*Task instructions*
Look through the entries below and report every line that has "Lemma".

*Data supplied*
Lemma sw_cell_inv i j s :
  (1 <= i <= n)%nat -> (1 <= j <= m)%nat ->
  sw_inv seq1 seq2 scoring i j s ->
  sw_inv seq1 seq2 scoring i (S j) (sw_cell seq1 seq2 scoring i j s).
Proof.
  intros Hi Hj ((Hd1 & Hd2 & Hbd) & Hrec & Hmax).
  destruct s as [mx tr ms mi mj]. unfold sw_cell. simpl in *.
  fold (sw_score (diagonal_of seq1 seq2 scoring mx i j) (up_of scoring mx i j)
          (left_of scoring mx i j)).
  fold (sw_move (diagonal_of seq1 seq2 scoring mx i j) (up_of scoring mx i j)
          (left_of scoring mx i j)).
  set (v := sw_score _ _ _). set (mv := sw_move _ _ _).
  assert (0 <= v) as Hv by apply sw_score_nonneg.
  assert (forall a b, (1 <= a)%nat -> (1 <= b)%nat ->
            before a b i j -> cell (grid_set mx i j v) a b = cell mx a b) as Hframe.
  { intros a b Ha Hb Hord. apply cell_set_ne. unfold before in Hord. lia. }
  assert (cell (grid_set mx i j v) i j = v) as Hnew.
  { apply cell_lookup. apply (grid_lookup_set_eq _ (n + 1) (m + 1)); (done || lia). }
  assert (forall a b, before a b i (S j) -> before a b i j \/ (a = i /\ b = j)) as Hsplit.
  { unfold before. lia. }
  assert (forall ms' mi' mj',
            sw_boundary seq1 seq2 (mkSw (grid_set mx i j v) (grid_set tr i j mv) ms' mi' mj'))
    as Hbd'.
  { intros. unfold sw_boundary; simpl. split_and!; try by apply grid_set_dims.
    intros a b Ha Hb H0. rewrite !grid_lookup_set_ne by lia. by apply Hbd. }
  assert (forall ms' mi' mj' a b,
            (1 <= a <= n)%nat -> (1 <= b <= m)%nat -> before a b i (S j) ->
            sw_rec seq1 seq2 scoring
              (mkSw (grid_set mx i j v) (grid_set tr i j mv) ms' mi' mj') a b) as Hrec'.
  { intros ms' mi' mj' a b Ha Hb Hord. unfold sw_rec; simpl.
    destruct (candidates_frame seq1 seq2 scoring mx i j v a b)
      as (-> & -> & ->); [lia|lia|by apply Hsplit|].
    destruct (Hsplit a b Hord) as [Hold|[-> ->]].
    - rewrite !grid_lookup_set_ne by (unfold before in Hold; lia).
      by apply (Hrec a b).
    - rewrite !(grid_lookup_set_eq _ (n + 1) (m + 1)) by (done || lia). done. }
  destruct Hmax as (Hms & HmI & HmJ & Hmcell & Hzero & Hpos & Hall).
  simpl in Hms, HmI, HmJ, Hmcell, Hzero, Hpos, Hall.
  destruct (Z.gtb_spec v ms) as [Hgt|Hle]; simpl;
    (split_and!; [apply Hbd'|apply Hrec'|]); unfold sw_max_ok; simpl.
  - split_and!; try lia.
    + apply (grid_lookup_set_eq _ (n + 1) (m + 1)); (done || lia).
    + intros _. unfold before. lia.
    + intros a b Ha Hb Hord. destruct (Hsplit a b Hord) as [Hold|[-> ->]].
      * rewrite Hframe by (done || lia). destruct (Hall a b Ha Hb Hold).
        split; [lia|]. intros; lia.
      * rewrite Hnew. split; [lia|]. intros _. unfold before. lia.
  - assert (mi <> i \/ mj <> j) as Hne.
    { destruct (decide (ms = 0)) as [H0|H0].
      - destruct (Hzero H0). lia.
      - destruct Hpos as (? & ? & Hb'); [lia|]. unfold before in Hb'. lia. }
    split_and!; try done.
    + rewrite grid_lookup_set_ne by done. done.
    + intros Hp. destruct (Hpos Hp) as (? & ? & Hb'). split_and!; try done.
      unfold before in *. lia.
    + intros a b Ha Hb Hord. destruct (Hsplit a b Hord) as [Hold|[-> ->]].
      * rewrite Hframe by (done || lia). by apply Hall.
      * rewrite Hnew. split; [lia|]. intros Heq.
        destruct (decide (ms = 0)) as [H0|H0].
        -- destruct (Hzero H0) as [-> ->]. unfold before. lia.
        -- destruct Hpos as (? & ? & Hb'); [lia|]. unfold before in *. lia.
Qed.

Lemma sw_fill_inv : sw_inv seq1 seq2 scoring (S n) 1 (sw_fill seq1 seq2 scoring).
Proof.
  unfold sw_fill. apply (fill_ind (sw_inv seq1 seq2 scoring)).
  - apply sw_init_inv.
  - intros i j s Hi Hj. by apply sw_cell_inv.
  - intros i s Hi (Hbd & Hrec & Hmax). split_and!; [done| |].
    + intros a b Ha Hb Hord. apply Hrec; [done|done|]. unfold before in *. lia.
    + destruct Hmax as (Hms & HmI & HmJ & Hmcell & Hzero & Hpos & Hall).
      unfold sw_max_ok. split_and!; try done.
      * intros Hp. destruct (Hpos Hp) as (? & ? & Hb'). split_and!; try done.
        unfold before in *. lia.
      * intros a b Ha Hb Hord. apply Hall; [done|done|]. unfold before in *. lia.
Qed.
End SW_fill.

*Reply*
Lemma sw_cell_inv i j s :
Lemma sw_fill_inv : sw_inv seq1 seq2 scoring (S n) 1 (sw_fill seq1 seq2 scoring).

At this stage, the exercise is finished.